▶ EXERCISE DIRECTIONS: Your answer should be the exact lines of the data below from the one containing "assert (E : aborting" through the one containing "(with_close true g))]."; please include nothing else.

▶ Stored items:
↓
Lemma dealWithRejection_erroring g s e : erring g s -> returns g (writableStreamDealWithRejection user e s).
Proof.
  intros H. unfold writableStreamDealWithRejection. mstep.
  rewrite bool_decide_eq_false_2 by (rewrite (er_state _ _ H); done). mstep.
  massert by (apply bool_decide_eq_true; apply (er_state _ _ H)). by apply finishErroring_inv.
Qed.

(** *** From the invariant in state writable *)

Lemma opened_relax s b : opened b s -> opened false s.
Proof. intros (fin & cur & H1 & H2 & H3 & H4 & H5 & H6 & H7 & H8). by exists fin, cur. Qed.


Lemma common_clear g s : common g s -> common g (writableStreamDefaultControllerClearAlgorithms s).
Proof. intros []. by split. Qed.

Lemma starting_of_inv g s : common g s -> state s = Writable -> in_writable g s ->
  starting g (writableStreamDefaultControllerClearAlgorithms s).
Proof.
  intros Hc Hst Hw. pose proof (iw_opened _ _ Hw) as Ho.
  split; try done; [by apply common_clear|by apply Hw|by apply (opened_failing true)| | |by apply Hw|by apply Hw].
  - intros _. by apply (opened_relax s true).
  - intros a H. simpl in H. rewrite (iw_noabort _ _ Hw) in H. congruence.
Qed.

Lemma errorIfNeeded_inv g s e : inv g s -> returns g (writableStreamDefaultControllerErrorIfNeeded user e s).
Proof.
  intros [Hc Hi]. unfold writableStreamDefaultControllerErrorIfNeeded. mstep. case_bool_decide as H; [|by split].
  unfold writableStreamDefaultControllerError. mstep. massert by (by apply bool_decide_eq_true). mstep.
  apply startErroring_inv. apply starting_of_inv; [done..|]. unfold in_state in Hi. rewrite H in Hi. apply Hi.
Qed.

(** ** Advancing the queue *)

Definition with_write (b : bool) (g : ghost) : ghost := Ghost b (g_close g) (g_abort g) (g_starts g) (g_started g).
Definition with_close (b : bool) (g : ghost) : ghost := Ghost (g_write g) b (g_abort g) (g_starts g) (g_started g).

(** What [writableStreamDefaultControllerAdvanceQueueIfNeeded] starts from. *)
Definition advancing (g : ghost) (s : ws) : Prop :=
  common g s /\ inFlightCloseRequest s = None /\
  (state s = Writable /\ in_writable g s \/ state s = Erroring /\ in_erroring g s).

(** The reaction to a call of the sink that has just returned. *)
Lemma add_job_in_state g g' s j : g_abort g' = g_abort g -> abort_jobs [j] = [] -> in_state g' s ->
  in_state g (set_jobs (jobs s ++ [j]) s).
Proof.
  intros Hg Hj H.
  assert (E : aborting g (set_jobs (jobs s ++ [j]) s) <-> aborting g' s).
  { unfold aborting. simpl. by rewrite abort_jobs_app, Hj, app_nil_r, Hg. }
  unfold in_state in *. simpl. destruct (state s);
    [destruct H as [H Hb]; split; [destruct H; split; try done; by rewrite E|exact Hb]..| |].
  - destruct H. split; try done. by rewrite E.
  - destruct H. split; try done. by rewrite E.
Qed.

Lemma add_write_inv g s : g_write g = false -> inv (with_write true g) s -> inv g (set_jobs (jobs s ++ [JWrite]) s).
Proof.
  intros Hg [Hc Hi]. split; [|by apply (add_job_in_state _ (with_write true g))].
  pose proof (cm_writes _ _ Hc) as X1. pose proof (cm_closes _ _ Hc) as X2. pose proof (cm_starts _ _ Hc) as X3.
  simpl in X1, X2, X3. split; simpl; try apply Hc; rewrite ?ws_count_app; try (unfold count at 2; simpl; rewrite ?Hg; simpl; lia).
  pose proof (cm_prom _ _ Hc) as Hp. unfold owed in *. simpl in *. by rewrite abort_jobs_app, app_nil_r.
Qed.

Lemma add_close_inv g s : g_close g = false -> inv (with_close true g) s -> inv g (set_jobs (jobs s ++ [JClose]) s).
Proof.
  intros Hg [Hc Hi]. split; [|by apply (add_job_in_state _ (with_close true g))].
  pose proof (cm_writes _ _ Hc) as X1. pose proof (cm_closes _ _ Hc) as X2. pose proof (cm_starts _ _ Hc) as X3.
  simpl in X1, X2, X3. split; simpl; try apply Hc; rewrite ?ws_count_app; try (unfold count at 2; simpl; rewrite ?Hg; simpl; lia).
  pose proof (cm_prom _ _ Hc) as Hp. unfold owed in *. simpl in *. by rewrite abort_jobs_app, app_nil_r.
Qed.

Lemma processWrite_inv g s chunk rest : common g s -> state s = Writable -> in_writable g s ->
  started s = true -> idle s -> (c_queue (queue s)).*1 = IChunk chunk :: rest ->
  returns g (writableStreamDefaultControllerProcessWrite user chunk s).
Proof.
  intros Hc Hst Hi Hsd [Hiw Hic] Hq.
  destruct (iw_opened _ _ Hi) as (fin & cur & Ha & Hr & Hit & Hw & _ & _ & Heq & _).
  specialize (Heq eq_refl). unfold current in Heq. rewrite Hiw in Heq, Hw. simpl in Heq, Hw.
  rewrite Hq in Hit. destruct cur as [|[i c] cur]; [by destruct (closeRequest s)|].
  simpl in Hit, Heq. injection Hit as -> Hit.
  unfold writableStreamDefaultControllerProcessWrite, writableStreamMarkFirstWriteRequestInFlight. mstep.
  massert by (by apply bool_decide_eq_true). mstep. rewrite <-Heq. mstep.
  set (s1 := set_inFlightWriteRequest _ _). change (writeAlgorithm s1) with (writeAlgorithm s).
  destruct (iw_algos _ _ Hi Hic) as [-> _].
  assert (Hgw : g_write g = false /\ count is_write (jobs s) = 0).
  { pose proof (cm_writes _ _ Hc) as X. rewrite Hiw in X. simpl in X. destruct (g_write g); simpl in X; [lia|]. split; [done|lia]. }
  destruct Hgw as [Hgw Hc0].
  assert (Hi1 : inv (with_write true g) (emit (CalledWrite c) s1)).
  { split.
    - apply common_emit; [done|]. split; simpl; try apply Hc; try done; [by rewrite Hc0|by intros X; rewrite Hsd in X|].
      pose proof (cm_prom _ _ Hc) as Hp. unfold owed in *. rewrite Hiw, <-Heq in Hp. exact Hp.
    - unfold in_state. simpl. rewrite Hst. split; [|by intros _ [X _]].
      destruct Hi as [_ H2 H3 H4 H5 H6 H7 H8]. split; try done.
      exists fin, ((i, c) :: cur). unfold current. simpl. rewrite ws_accepted_app, written_app, app_nil_r, Ha, Hw, Hq, Hit.
      rewrite app_nil_r. rewrite take_0. repeat split; try done. }
  destruct (ws_invoke_inv _ _ _ Hi1) as [Hi2 Hr2].
  destruct (invoke user (CalledWrite c) s1) as [s2 r2] eqn:E2. simpl in Hi2, Hr2. subst r2.
  rewrite (bind_eq _ _ _ _ _ E2). split; [|done]. by apply add_write_inv.
Qed.
(* ===== verification/WritableStreamSteps.v ===== *)
(** * Writable streams: methods, reactions and runs

    The second half of the preservation proof: backpressure, [write], [close],
    [abort], the writer's life cycle and the reactions, then [exec] and [run]
    for any sequence of events and any scripts. *)

From Stdlib Require Import ZArith Lia.
From stdpp Require Import base list numbers option strings.
From S2P Require Import Prelude JsNumber StreamBase WritableStream WritableStreamProps WritableStreamInv.

#[local] Open Scope nat_scope.

(** [bool_decide]s on the state. *)
Ltac on_state E := rewrite ?E; rewrite ?(bool_decide_eq_true_2 _ eq_refl); repeat rewrite bool_decide_eq_false_2 by done;
  cbn [orb andb negb]; cbv iota.

(** ** Backpressure *)

Lemma closing_spec s : writableStreamCloseQueuedOrInFlight s = false <->
  closeRequest s = None /\ inFlightCloseRequest s = None.
Proof.
  unfold writableStreamCloseQueuedOrInFlight. rewrite negb_false_iff, andb_true_iff. by rewrite !bool_decide_eq_true.
Qed.

Lemma touched_id s : touched (promises s) (writers s) s = s.
Proof. by destruct s. Qed.

Lemma touches_refl g s : common g s -> touches (owed g s) s (promises s) (writers s).
Proof. intros Hc. split; [done| |apply grows_refl]. rewrite touched_id. apply Hc. Qed.
(* ===== verification/WebIdl.v ===== *)
(** * Web IDL: conversions of numbers

    Models the number conversions of [src/ext/webidl/00_webidl.js]:
    [createIntegerConversion] and [createLongLongConversion] with their helpers,
    [float], [double] and their unrestricted forms.

    A number is a [num] of [JsNumber], which has no negative zero; the code here
    tells it apart from zero, so [jnum] adds it.  [Number(V)] and the test for a
    BigInt are parameters: they belong to the engine.  The prefix and context of
    the messages are left out. *)

From Stdlib Require Import ZArith Lia QArith Qround Qabs Setoid.
From stdpp Require Import base numbers option strings.
From S2P Require Import Prelude JsNumber.

#[local] Open Scope Z_scope.

(** ** Numbers with both zeros *)

(** [Num zero] is the positive zero. *)
Inductive jnum := MinusZero | Num (x : num).

Definition value (x : jnum) : num := match x with MinusZero => zero | Num x => x end.

Definition negative (q : Q) : bool := Qnum q <? 0.

(** An integral result; zero has the sign of the operand. *)
Definition signed_Z (neg : bool) (z : Z) : jnum := if (z =? 0) && neg then MinusZero else Num (num_of_Z z).

(** The integer part of a rational. *)
Definition qtrunc (q : Q) : Z := if negative q then - Qfloor (- q) else Qfloor q.

Definition MathTrunc (x : jnum) : jnum :=
  match x with
  | Num (Fin q) => signed_Z (negative q) (qtrunc q)
  | _ => x
  end.

Definition MathFloor (x : jnum) : jnum :=
  match x with
  | Num (Fin q) => Num (num_of_Z (Qfloor q))
  | _ => x
  end.

(** [Math.round] rounds halves up. *)
Definition MathRound (x : jnum) : jnum :=
  match x with
  | Num (Fin q) => signed_Z (negative q) (Qfloor (q + (1 # 2)))
  | _ => x
  end.

Definition is_negative (x : jnum) : bool :=
  match x with
  | MinusZero => true
  | Num (Fin q) => negative q
  | Num (Inf b) => b
  | Num NaN => false
  end.

(** [x % y]: the remainder has the sign of the dividend. *)
Definition js_rem (x y : jnum) : jnum :=
  match value x, value y with
  | Fin p, Fin q =>
      if Qeq_bool q 0 then Num NaN
      else
        let r := (p - inject_Z (qtrunc (p / q)) * q)%Q in
        if Qeq_bool r 0 then (if is_negative x then MinusZero else Num zero) else Num (Fin (Qred r))
  | Fin _, Inf _ => x
  | _, _ => Num NaN
  end.

Definition js_add (x y : jnum) : jnum :=
  match x, y with
  | MinusZero, MinusZero => MinusZero
  | _, _ => Num (num_add (value x) (value y))
  end.

Definition js_sub (x y : jnum) : jnum :=
  match x, value y with
  | MinusZero, Fin q => if Qeq_bool q 0 then (match y with MinusZero => Num zero | _ => MinusZero end) else Num (num_neg (Fin q))
  | _, _ => Num (num_sub (value x) (value y))
  end.

Definition js_lt (x y : jnum) : bool := num_lt (value x) (value y).
Definition js_le (x y : jnum) : bool := num_le (value x) (value y).

(** [x === y] *)
Definition js_eq (x y : jnum) : bool :=
  match value x, value y with
  | Fin p, Fin q => Qeq_bool p q
  | Inf a, Inf b => Bool.eqb a b
  | _, _ => false
  end.

(** [x & y] on the integers that [x] and [y] stand for modulo 2^32. *)
Definition ToInt32 (x : jnum) : Z :=
  match value x with
  | Fin q => let m := qtrunc q mod 2 ^ 32 in if 2 ^ 31 <=? m then m - 2 ^ 32 else m
  | _ => 0
  end.
Definition js_and (x : jnum) (y : Z) : Z := Z.land (ToInt32 x) y.

(** [Math.min] and [Math.max] of numbers that are neither NaN nor the negative
    zero. *)
Definition MathMin (x y : jnum) : jnum := if js_lt y x then y else x.
Definition MathMax (x y : jnum) : jnum := if js_lt x y then y else x.

Definition NumberIsFinite (x : jnum) : bool := is_finite (value x).
Definition NumberIsNaN (x : jnum) : bool := is_nan (value x).

Definition int (z : Z) : jnum := Num (num_of_Z z).

(** ** Helpers *)

Definition censorNegativeZero (x : jnum) : jnum := if js_eq x (int 0) then int 0 else x.

Definition half : jnum := Num (Fin (1 # 2)).
Definition minus_half : jnum := Num (Fin (-1 # 2)).

Definition evenRound (x : jnum) : jnum :=
  if (js_lt (int 0) x && js_eq (js_rem x (int 1)) half && (js_and x 1 =? 0))
     || (js_lt x (int 0) && js_eq (js_rem x (int 1)) minus_half && (js_and x 1 =? 1))
  then censorNegativeZero (MathFloor x)
  else censorNegativeZero (MathRound x).

Definition integerPart (n : jnum) : jnum := censorNegativeZero (MathTrunc n).

Definition sign (x : jnum) : Z := if js_lt x (int 0) then -1 else 1.

Definition modulo (x y : jnum) : jnum :=
  let signMightNotMatch := js_rem x y in
  if negb (sign y =? sign signMightNotMatch) then js_add signMightNotMatch y else signMightNotMatch.

(** ** Conversions *)

Record conversion_opts := mkOpts { enforceRange : bool; clamp : bool }.

Definition NumberMAX_SAFE_INTEGER : Z := 2 ^ 53 - 1.
Definition NumberMIN_SAFE_INTEGER : Z := - (2 ^ 53 - 1).

Section Conversions.
Context {V : Type} (is_bigint : V -> bool) (Number : V -> jsres jnum).

Definition toNumber (v : V) : jsres jnum :=
  if is_bigint v then Throw (JsTypeError "Cannot convert a BigInt value to a number") else Number v.

Definition not_finite : js_error := JsTypeError "is not a finite number".
Definition out_of_range : js_error := JsTypeError "is outside the accepted range".

Definition createIntegerConversion (bitLength : Z) (unsigned : bool) (v : V) (opts : conversion_opts) : jsres jnum :=
  let isSigned := negb unsigned in
  let '(lowerBound, upperBound) :=
    if bitLength =? 64 then (if negb isSigned then 0 else NumberMIN_SAFE_INTEGER, NumberMAX_SAFE_INTEGER)
    else if negb isSigned then (0, 2 ^ bitLength - 1)
    else (- 2 ^ (bitLength - 1), 2 ^ (bitLength - 1) - 1) in
  let twoToTheBitLength := 2 ^ bitLength in
  let twoToOneLessThanTheBitLength := 2 ^ (bitLength - 1) in
  let? x := toNumber v in
  let x := censorNegativeZero x in
  if enforceRange opts then
    if negb (NumberIsFinite x) then Throw not_finite
    else
      let x := integerPart x in
      if js_lt x (int lowerBound) || js_lt (int upperBound) x then Throw out_of_range else Ok x
  else if negb (NumberIsNaN x) && clamp opts then
    let x := MathMin (MathMax x (int lowerBound)) (int upperBound) in
    Ok (evenRound x)
  else if negb (NumberIsFinite x) || js_eq x (int 0) then Ok (int 0)
  else
    let x := integerPart x in
    if js_le (int lowerBound) x && js_le x (int upperBound) then Ok x
    else
      let x := modulo x (int twoToTheBitLength) in
      if isSigned && js_le (int twoToOneLessThanTheBitLength) x then Ok (js_sub x (int twoToTheBitLength)) else Ok x.

(** [BigInt(x)] of an integral number. *)
Definition BigInt (x : jnum) : Z := match value x with Fin q => Qfloor q | _ => 0 end.
Definition BigIntAsUintN (bits x : Z) : Z := x mod 2 ^ bits.
Definition BigIntAsIntN (bits x : Z) : Z :=
  let m := x mod 2 ^ bits in if 2 ^ (bits - 1) <=? m then m - 2 ^ bits else m.

Definition createLongLongConversion (bitLength : Z) (unsigned : bool) (v : V) (opts : conversion_opts) : jsres jnum :=
  let upperBound := NumberMAX_SAFE_INTEGER in
  let lowerBound := if unsigned then 0 else NumberMIN_SAFE_INTEGER in
  let asBigIntN := if unsigned then BigIntAsUintN else BigIntAsIntN in
  let? x := toNumber v in
  let x := censorNegativeZero x in
  if enforceRange opts then
    if negb (NumberIsFinite x) then Throw not_finite
    else
      let x := integerPart x in
      if js_lt x (int lowerBound) || js_lt (int upperBound) x then Throw out_of_range else Ok x
  else if negb (NumberIsNaN x) && clamp opts then
    let x := MathMin (MathMax x (int lowerBound)) (int upperBound) in
    Ok (evenRound x)
  else if negb (NumberIsFinite x) || js_eq x (int 0) then Ok (int 0)
  else
    let xBigInt := BigInt (integerPart x) in
    let xBigInt := asBigIntN bitLength xBigInt in
    Ok (Num (round64 (inject_Z xBigInt))).

Definition byte := createIntegerConversion 8 false.
Definition octet := createIntegerConversion 8 true.
Definition short := createIntegerConversion 16 false.
Definition unsigned_short := createIntegerConversion 16 true.
Definition long := createIntegerConversion 32 false.
Definition unsigned_long := createIntegerConversion 32 true.
Definition long_long := createLongLongConversion 64 false.
Definition unsigned_long_long := createLongLongConversion 64 true.

(** [Math.fround] is a parameter of the float conversions. *)
Definition float (MathFround : jnum -> jnum) (v : V) : jsres jnum :=
  let? x := toNumber v in
  if negb (NumberIsFinite x) then Throw (JsTypeError "is not a finite floating-point value")
  else
    match x with
    | MinusZero => Ok x
    | _ =>
        let y := MathFround x in
        if negb (NumberIsFinite y) then Throw (JsTypeError "is outside the range of a single-precision floating-point value")
        else Ok y
    end.

Definition unrestricted_float (MathFround : jnum -> jnum) (v : V) : jsres jnum :=
  let? x := toNumber v in
  if NumberIsNaN x then Ok x else match x with MinusZero => Ok x | _ => Ok (MathFround x) end.

Definition double (v : V) : jsres jnum :=
  let? x := toNumber v in
  if negb (NumberIsFinite x) then Throw (JsTypeError "is not a finite floating-point value") else Ok x.

Definition unrestricted_double (v : V) : jsres jnum := toNumber v.
End Conversions.

(** ** Examples *)

Section Examples.
Let plain_opts := mkOpts false false.
Let conv {A} (f : (jnum -> bool) -> (jnum -> jsres jnum) -> A) : A := f (fun _ => false) Ok.

Example byte_wraps : conv byte (int 200) plain_opts = Ok (int (-56)).
Proof. by vm_compute. Qed.

Example octet_clamps : conv octet (Num (Fin (-5 # 2))) (mkOpts false true) = Ok (int 0) /\
  conv octet (Num (Fin (5 # 2))) (mkOpts false true) = Ok (int 2) /\ conv octet (Num (Inf false)) (mkOpts false true) = Ok (int 255).
Proof. by vm_compute. Qed.

(** A negative multiple of the modulus becomes the negative zero, which the
    conversion takes care to remove elsewhere. *)
Lemma octet_negative_zero : conv octet (int (-256)) plain_opts = Ok MinusZero.
Proof. by vm_compute. Qed.

(** [-1] as an unsigned 64-bit integer is not a number of JavaScript; the result
    is above the range. *)
Lemma unsigned_long_long_rounds : conv unsigned_long_long (int (-1)) plain_opts = Ok (int (2 ^ 64)).
Proof. by vm_compute. Qed.
End Examples.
↑
▶ OUTPUT FOR THIS EXERCISE:
  assert (E : aborting g (set_jobs (jobs s ++ [j]) s) <-> aborting g' s).
  { unfold aborting. simpl. by rewrite abort_jobs_app, Hj, app_nil_r, Hg. }
  unfold in_state in *. simpl. destruct (state s);
    [destruct H as [H Hb]; split; [destruct H; split; try done; by rewrite E|exact Hb]..| |].
  - destruct H. split; try done. by rewrite E.
  - destruct H. split; try done. by rewrite E.
Qed.

Lemma add_write_inv g s : g_write g = false -> inv (with_write true g) s -> inv g (set_jobs (jobs s ++ [JWrite]) s).
Proof.
  intros Hg [Hc Hi]. split; [|by apply (add_job_in_state _ (with_write true g))].
  pose proof (cm_writes _ _ Hc) as X1. pose proof (cm_closes _ _ Hc) as X2. pose proof (cm_starts _ _ Hc) as X3.
  simpl in X1, X2, X3. split; simpl; try apply Hc; rewrite ?ws_count_app; try (unfold count at 2; simpl; rewrite ?Hg; simpl; lia).
  pose proof (cm_prom _ _ Hc) as Hp. unfold owed in *. simpl in *. by rewrite abort_jobs_app, app_nil_r.
Qed.

Lemma add_close_inv g s : g_close g = false -> inv (with_close true g) s -> inv g (set_jobs (jobs s ++ [JClose]) s).
Proof.
  intros Hg [Hc Hi]. split; [|by apply (add_job_in_state _ (with_close true g))].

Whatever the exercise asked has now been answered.